内的自己対話-川の畔のささめごと

日々考えていることをフランスから発信しています。自分の研究生活に関わる話題が多いですが、時に日常生活雑記も含まれます。

情緒論素描(十)― 人間存在の根本的な構造契機としての〈なつかしさ〉

2020-10-01 23:59:59 | 哲学

 風土とは、〈なつかしきもの〉そのもののことであり、その〈なつかしさ〉が情緒の根幹であるとすれば、〈なつかしさ〉こそが人間存在の根本的な構造契機であると言えないであろうか。
 それが正しいとわかっていても、それに素直には従えない抵抗感を覚えるときがある。ある真理が論理的な論証のレベルにとどまるかぎり、それに完全には馴染めないと、違和感を覚えるときがある。美しいものに讃仰の念を持ちつつ、その美しいものは自分とは無縁だと諦めの気持ちを懐くことがある。
 古語〈なつかし〉が示す情は、それらの感覚・感情とは明らかに異なる。「そこにいつまでもいたい」、それが「なつかし」ということだからだ。それゆえにこそ、失われた大切な過去・物・場所・人などについても「なつかし」という用法が後世に生まれた。ここを間違えてはいけないと思う。
 凡夫の身、外界すべてが「なつかしい」とは、正直、私は思えない。しかし、自分はいったい何に一番「なつかしさ」を感じるのかと自問してみることは無駄ではない。
 「何が正しいか」「何を為すべきか」「何を追い求めるべきか」― これらの問いにただ理性的に正しい解答を与えることができても、私たちの生活は何も、あるいはほとんど、変わらない。
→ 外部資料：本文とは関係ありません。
(** * ad-log-backend: the RSS cache, its scheduler and the two AI proxies

    A shallow embedding of [src/server.js].  The server keeps one
    module-level [cache] object, refreshes it from a fixed list of feeds
    ([fetchRSSFeeds]), decides when to refresh ([shouldFetchToday],
    [scheduleNextFetch]) and proxies a summarisation and a text-to-speech
    call.  Everything the program obtains from outside (the network, the
    clock, the time-zone database, the file system, the digest) enters the
    model as an explicit argument, so every handler is a function from the
    state before the request to the response and the state after it.

    Part I holds the embedding, Part II the properties the
    specification claims, Part III further properties of the program. *)

From stdpp Require Import base gmap strings list.
From Stdlib Require Import ZArith Lia Ascii String List DecimalString Sorted.
Import ListNotations.
Local Open Scope Z_scope.

(* ================================================================== *)
(** * Part I: the embedding                                            *)
(* ================================================================== *)

(** ** Completions: [try]/[catch] and rejected promises

    A JavaScript computation either completes normally or throws.  The
    thrown value is an [Error]; the handlers only ever read its
    [message]. *)

Inductive Completion (A : Type) : Type :=
| Normal (a : A)
| Throw (message : string).
Arguments Normal {A} a.
Arguments Throw {A} message.

Definition bindC {A B} (c : Completion A) (k : A -> Completion B) : Completion B :=
  match c with
  | Normal a => k a
  | Throw e => Throw e
  end.

(** [try { body } catch (err) { handler(err) }] *)
Definition try_catch {A} (body : Completion A) (handler : string -> Completion A)
  : Completion A :=
  match body with
  | Normal a => Normal a
  | Throw e => handler e
  end.
Lemma addLog_found (w : World) (id : string) (log : MaintenanceLog)
  (fresh now : string) (item : Equipment) :
  find (same_id id) (collection w) = Some item ->
  addLog id log fresh now w =
  (Some (reported log item),
   mkWorld (seed_after w id (reported log item))
           (Some (replaced id (reported log item) (collection w)))
           (Some (alert_for log item fresh now :: stored_notifications w))).
Proof.
  intros Hfind. pose proof (find_same_id _ _ _ Hfind) as [Hid _].
  unfold addLog. unfold bind at 1. rewrite getAll_run.
  cbn [items]. rewrite Hfind.
  fold (reported log item).
  rewrite (mutate_save_run _ w id item (reported log item) Hfind Hid).
  reflexivity.
Qed.

Lemma addLog_not_found (w : World) (id : string) (log : MaintenanceLog)
  (fresh now : string) :
  find (same_id id) (collection w) = None ->
  addLog id log fresh now w = (None, snd (getAll w)).
Proof.
  intros Hfind. unfold addLog, bind. rewrite getAll_run.
  cbn [items]. now rewrite Hfind.
Qed.

Lemma resolveMaintenance_found (w : World) (id : string)
  (stamp fresh now : string) (item : Equipment) :
  find (same_id id) (collection w) = Some item ->
  resolveMaintenance id stamp fresh now w =
  (Some (resolved stamp item),
   mkWorld (seed_after w id (resolved stamp item))
           (Some (replaced id (resolved stamp item) (collection w)))
           (notifications_after_resolve w item fresh now)).
Proof.
  intros Hfind. pose proof (find_same_id _ _ _ Hfind) as [Hid _].
  unfold resolveMaintenance. unfold bind at 1. rewrite getAll_run.
  cbn [items]. rewrite Hfind.
  fold (resolved stamp item).
  rewrite (mutate_save_run _ w id item (resolved stamp item) Hfind Hid).
  unfold notifications_after_resolve, last_log.
  destruct item as [i n b c s p [|l0 r]]; cbn; [reflexivity|].
  destruct (truthy (log_reportedById (last r l0))); reflexivity.
Qed.

Lemma resolveMaintenance_not_found (w : World) (id : string)
  (stamp fresh now : string) :
  find (same_id id) (collection w) = None ->
  resolveMaintenance id stamp fresh now w = (None, snd (getAll w)).
Proof.
  intros Hfind. unfold resolveMaintenance, bind. rewrite getAll_run.
  cbn [items]. now rewrite Hfind.
Qed.

(** ** Facts about the written arrays *)

Lemma replaced_length (id : string) (e' : Equipment) (l : list Equipment) :
  List.length (replaced id e' l) = List.length l.
Proof. unfold replaced. apply length_map. Qed.

Lemma replaced_nth_error (id : string) (e' : Equipment) (l : list Equipment)
  (k : nat) :
  nth_error (replaced id e' l) k =
  option_map (fun i => if same_id id i then e' else i) (nth_error l k).
Proof. unfold replaced. apply nth_error_map. Qed.

Lemma find_replaced (id : string) (e' item : Equipment) (l : list Equipment) :
  find (same_id id) l = Some item ->
  eq_id e' = id ->
  find (same_id id) (replaced id e' l) = Some e'.
Proof.
  intros Hfind Hid. induction l as [|i r IH]; [discriminate|].
  cbn in *. destruct (same_id id i) eqn:Hi.
  - unfold same_id at 1. now rewrite Hid, String.eqb_refl.
  - rewrite Hi. now apply IH.
Qed.

Lemma In_replaced (id : string) (e' e : Equipment) (l : list Equipment) :
  In e (replaced id e' l) ->
  (e = e' /\ In id (map eq_id l)) \/ (In e l /\ eq_id e <> id).
Proof.
  unfold replaced. intros Hin. apply in_map_iff in Hin.
  destruct Hin as [i [Hi Hin]]. destruct (same_id id i) eqn:Hs.
  - left. split; [now symmetry|]. apply in_map_iff. exists i.
    split; [now apply String.eqb_eq|exact Hin].
  - right. subst e. split; [exact Hin|]. now apply String.eqb_neq.
Qed.

Lemma stamp_last_snoc (stamp : string) (ls : list MaintenanceLog)
  (l : MaintenanceLog) :
  stamp_last stamp (ls ++ [l]) = ls ++ [set_resolvedAt stamp l].
Proof.
  induction ls as [|a r IH]; [reflexivity|].
  cbn [app stamp_last]. rewrite IH.
  destruct r; reflexivity.
Qed.

Lemma logs_snoc (l0 : MaintenanceLog) (r : list MaintenanceLog) :
  l0 :: r = removelast (l0 :: r) ++ [last r l0].
Proof.
  destruct r as [|a r]; [reflexivity|].
  change (removelast (l0 :: a :: r)) with (l0 :: removelast (a :: r)).
  cbn [app]. f_equal. now apply app_removelast_last.
Qed.

Lemma last_log_snoc (e : Equipment) (ls : list MaintenanceLog)
  (l : MaintenanceLog) :
  eq_logs e = ls ++ [l] -> last_log e = Some l.
Proof.
  unfold last_log. intros ->. destruct ls as [|a r]; [reflexivity|].
  cbn [app]. f_equal. apply last_last.
Qed.

Lemma last_log_split (e : Equipment) (l : MaintenanceLog) :
  last_log e = Some l -> eq_logs e = removelast (eq_logs e) ++ [l].
Proof.
  unfold last_log. destruct (eq_logs e) as [|l0 r]; [discriminate|].
  intros [= <-]. apply logs_snoc.
Qed.

Lemma resolved_logs (stamp : string) (item : Equipment) (l : MaintenanceLog) :
  last_log item = Some l ->
  eq_logs (resolved stamp item) =
  removelast (eq_logs item) ++ [set_resolvedAt stamp l].
Proof.
  intros Hl. cbn. rewrite (last_log_split item l Hl) at 1.
  apply stamp_last_snoc.
Qed.

(** ** Reporting and resolving *)

(** C1.  When [id] is in the collection, [addLog id log] answers with the
    item it found, now with status "maintenance" and [log] appended last to
    its logs (one log more); that item is what the stored collection holds
    under [id]; and the stored notifications are the previous ones with one
    new unread notification in front, addressed to the role admin. *)
Theorem addLog_reports_issue (w : World) (id : string) (log : MaintenanceLog)
  (fresh now : string) (item : Equipment) :
  find (same_id id) (collection w) = Some item ->
  let result := fst (addLog id log fresh now w) in
  let w' := snd (addLog id log fresh now w) in
  exists item' n,
    result = Some item' /\
    sound_equip_db_v1 w' = Some (replaced id item' (collection w)) /\
    find (same_id id) (collection w') = Some item' /\
    (forall e, In e (collection w') -> eq_id e = id -> e = item') /\
    eq_status item' = maintenance /\
    eq_logs item' = eq_logs item ++ [log] /\
    List.length (eq_logs item') = S (List.length (eq_logs item)) /\
    last_log item' = Some log /\
    sound_equip_notifications_v1 w' = Some (n :: stored_notifications w) /\
    n_recipientRole n = Some admin /\
    n_recipientUserId n = None /\
    n_read n = false /\
    n_relatedEquipmentId n = Some id.
Proof.
  intros Hfind. pose proof (find_same_id _ _ _ Hfind) as [Hid _].
  rewrite (addLog_found w id log fresh now item Hfind). cbn [fst snd].
  exists (reported log item), (alert_for log item fresh now).
  assert (Hid' : eq_id (reported log item) = id) by exact Hid.
  repeat split; cbn [collection sound_equip_db_v1
                     sound_equip_notifications_v1]; try reflexivity.
  - now apply find_replaced with (item := item).
  - intros e Hin He. apply In_replaced in Hin.
    destruct Hin as [[-> _]|[_ Hne]]; [reflexivity|contradiction].
  - cbn. rewrite length_app. cbn. lia.
  - now apply last_log_snoc with (ls := eq_logs item).
  - cbn. now rewrite Hid.
Qed.

Lemma addLog_reports_issue_witness :
  find (same_id "1") (collection fresh_world) = Some seed_microphone /\
  exists item' n,
    fst (addLog "1" sample_log "1700000000001" "2023-11-14T22:13:21.000Z"
           fresh_world) = Some item' /\
    eq_status item' = maintenance /\
    eq_logs item' = [sample_log] /\
    n_recipientRole n = Some admin /\
    sound_equip_notifications_v1
      (snd (addLog "1" sample_log "1700000000001" "2023-11-14T22:13:21.000Z"
              fresh_world)) = Some [n].
Proof.
  split; [reflexivity|].
  destruct (addLog_reports_issue fresh_world "1" sample_log "1700000000001"
              "2023-11-14T22:13:21.000Z" seed_microphone eq_refl)
    as (item' & n & Hr & _ & _ & _ & Hs & Hl & _ & _ & Hn & Hrole & _).
  exists item', n. repeat split; assumption.
Defined.

(** C2, as stated, fails: an item whose last log has the empty reporter id
    is resolved without any notification being created. *)
Lemma resolve_empty_reporter_counterexample :
  find (same_id "9") (collection anonymous_world) = Some anonymous_item /\
  eq_logs anonymous_item <> [] /\
  sound_equip_notifications_v1
    (snd (resolveMaintenance "9" "2024-01-02T10:00:00.000Z" "17" 
            "2024-01-02T10:00:00.001Z" anonymous_world)) =
  sound_equip_notifications_v1 anonymous_world.
Proof.
  split; [reflexivity|]. split; [discriminate|]. reflexivity.
Qed.

(** C2 (amended).  When [id] is in the collection and the item found has a
    last log, [resolveMaintenance id] answers with the item, now with status
    "available" and the last log stamped with the resolution time (all other
    logs as they were), and that item is what the stored collection holds
    under [id].  When the last log's reporter id is not the empty string,
    the stored notifications are the previous ones with one new unread
    "success" notification in front whose recipient user id is that
    reporter id; when it is the empty string, no notification is created
    and the notification key is left as it was. *)
Theorem resolveMaintenance_resolves (w : World) (id : string)
  (stamp fresh now : string) (item : Equipment) (l : MaintenanceLog) :
  find (same_id id) (collection w) = Some item ->
  last_log item = Some l ->
  let result := fst (resolveMaintenance id stamp fresh now w) in
  let w' := snd (resolveMaintenance id stamp fresh now w) in
  exists item',
    result = Some item' /\
    sound_equip_db_v1 w' = Some (replaced id item' (collection w)) /\
    find (same_id id) (collection w') = Some item' /\
    eq_status item' = available /\
    eq_logs item' = removelast (eq_logs item) ++ [set_resolvedAt stamp l] /\
    last_log item' = Some (set_resolvedAt stamp l) /\
    log_resolvedAt (set_resolvedAt stamp l) = Some stamp /\
    (log_reportedById l <> "" ->
     exists n,
       sound_equip_notifications_v1 w' = Some (n :: stored_notifications w) /\
       n_type n = "success" /\
       n_recipientUserId n = Some (log_reportedById l) /\
       n_recipientRole n = None /\
       n_read n = false) /\
    (log_reportedById l = "" ->
     sound_equip_notifications_v1 w' = sound_equip_notifications_v1 w).
Proof.
  intros Hfind Hlast. pose proof (find_same_id _ _ _ Hfind) as [Hid _].
  rewrite (resolveMaintenance_found w id stamp fresh now item Hfind).
  cbn [fst snd].
  exists (resolved stamp item).
  assert (Hlogs := resolved_logs stamp item l Hlast).
  cbn [collection sound_equip_db_v1 sound_equip_notifications_v1].
  split; [reflexivity|]. split; [reflexivity|].
  split; [now apply find_replaced with (item := item)|].
  split; [reflexivity|]. split; [exact Hlogs|].
  split; [now apply last_log_snoc with (ls := removelast (eq_logs item))|].
  split; [reflexivity|].
  unfold notifications_after_resolve, truthy. rewrite Hlast. split.
  - intros Hrid. apply String.eqb_neq in Hrid. rewrite Hrid. cbn [negb].
    exists (success_for (log_reportedById l) item fresh now).
    now repeat split.
  - intros Hrid. rewrite Hrid. reflexivity.
Qed.

Lemma resolveMaintenance_resolves_witness :
  (find (same_id "3") (collection fresh_world) = Some seed_cable /\
   exists item' n,
     fst (resolveMaintenance "3" "2023-11-01T09:00:00.000Z" "1698829200000"
            "2023-11-01T09:00:00.002Z" fresh_world) = Some item' /\
     eq_status item' = available /\
     map log_resolvedAt (eq_logs item') = [Some "2023-11-01T09:00:00.000Z"] /\
     n_recipientUserId n = Some "user-1" /\
     sound_equip_notifications_v1
       (snd (resolveMaintenance "3" "2023-11-01T09:00:00.000Z" "1698829200000"
               "2023-11-01T09:00:00.002Z" fresh_world)) = Some [n]) /\
  (find (same_id "9") (collection anonymous_world) = Some anonymous_item /\
   exists item',
     fst (resolveMaintenance "9" "2024-01-02T10:00:00.000Z" "17"
            "2024-01-02T10:00:00.001Z" anonymous_world) = Some item' /\
     eq_status item' = available /\
     map log_resolvedAt (eq_logs item') = [Some "2024-01-02T10:00:00.000Z"] /\
     sound_equip_notifications_v1
       (snd (resolveMaintenance "9" "2024-01-02T10:00:00.000Z" "17"
               "2024-01-02T10:00:00.001Z" anonymous_world)) = None).
Proof.
  split.
  - split; [reflexivity|].
    destruct (resolveMaintenance_resolves fresh_world "3"
                "2023-11-01T09:00:00.000Z" "1698829200000"
                "2023-11-01T09:00:00.002Z" seed_cable
                (mkLog "log-1" "2023-10-25" "Conector com mau contato"
                       "Usuário Padrão" "user-1" None)
                eq_refl eq_refl)
      as (item' & Hr & _ & _ & Hs & Hl & _ & _ & Hsome & _).
    destruct (Hsome ltac:(discriminate)) as (n & Hn & _ & Hu & _).
    exists item', n. split; [exact Hr|]. split; [exact Hs|].
    split; [now rewrite Hl|]. split; [exact Hu|exact Hn].
  - split; [reflexivity|].
    destruct (resolveMaintenance_resolves anonymous_world "9"
                "2024-01-02T10:00:00.000Z" "17" "2024-01-02T10:00:00.001Z"
                anonymous_item anonymous_log eq_refl eq_refl)
      as (item' & Hr & _ & _ & Hs & Hl & _ & _ & _ & Hnone).
    exists item'. split; [exact Hr|]. split; [exact Hs|].
    split; [now rewrite Hl|exact (Hnone eq_refl)].
Defined.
「それが正しいとして」という仮定の上にしか成り立たない仮構の世界は、どこまでも「非情」の世界であり、そんな世界で私たちは長いこと息ができない。
 「なつかし」の情は、懐古趣味に浸ることでも、失われた過去に縋り、現実から逃避することでも、ある対象への盲目的な執着でもない。この古語には、本来、「ここでいつまでも生きていたい」という、自分がそれらとともにあることどもへの限りない愛とそれがもたらす喜びとが込められている。この美しい一語が自ずと発されるとき、〈現在〉が、いま、ここで、肯定されている。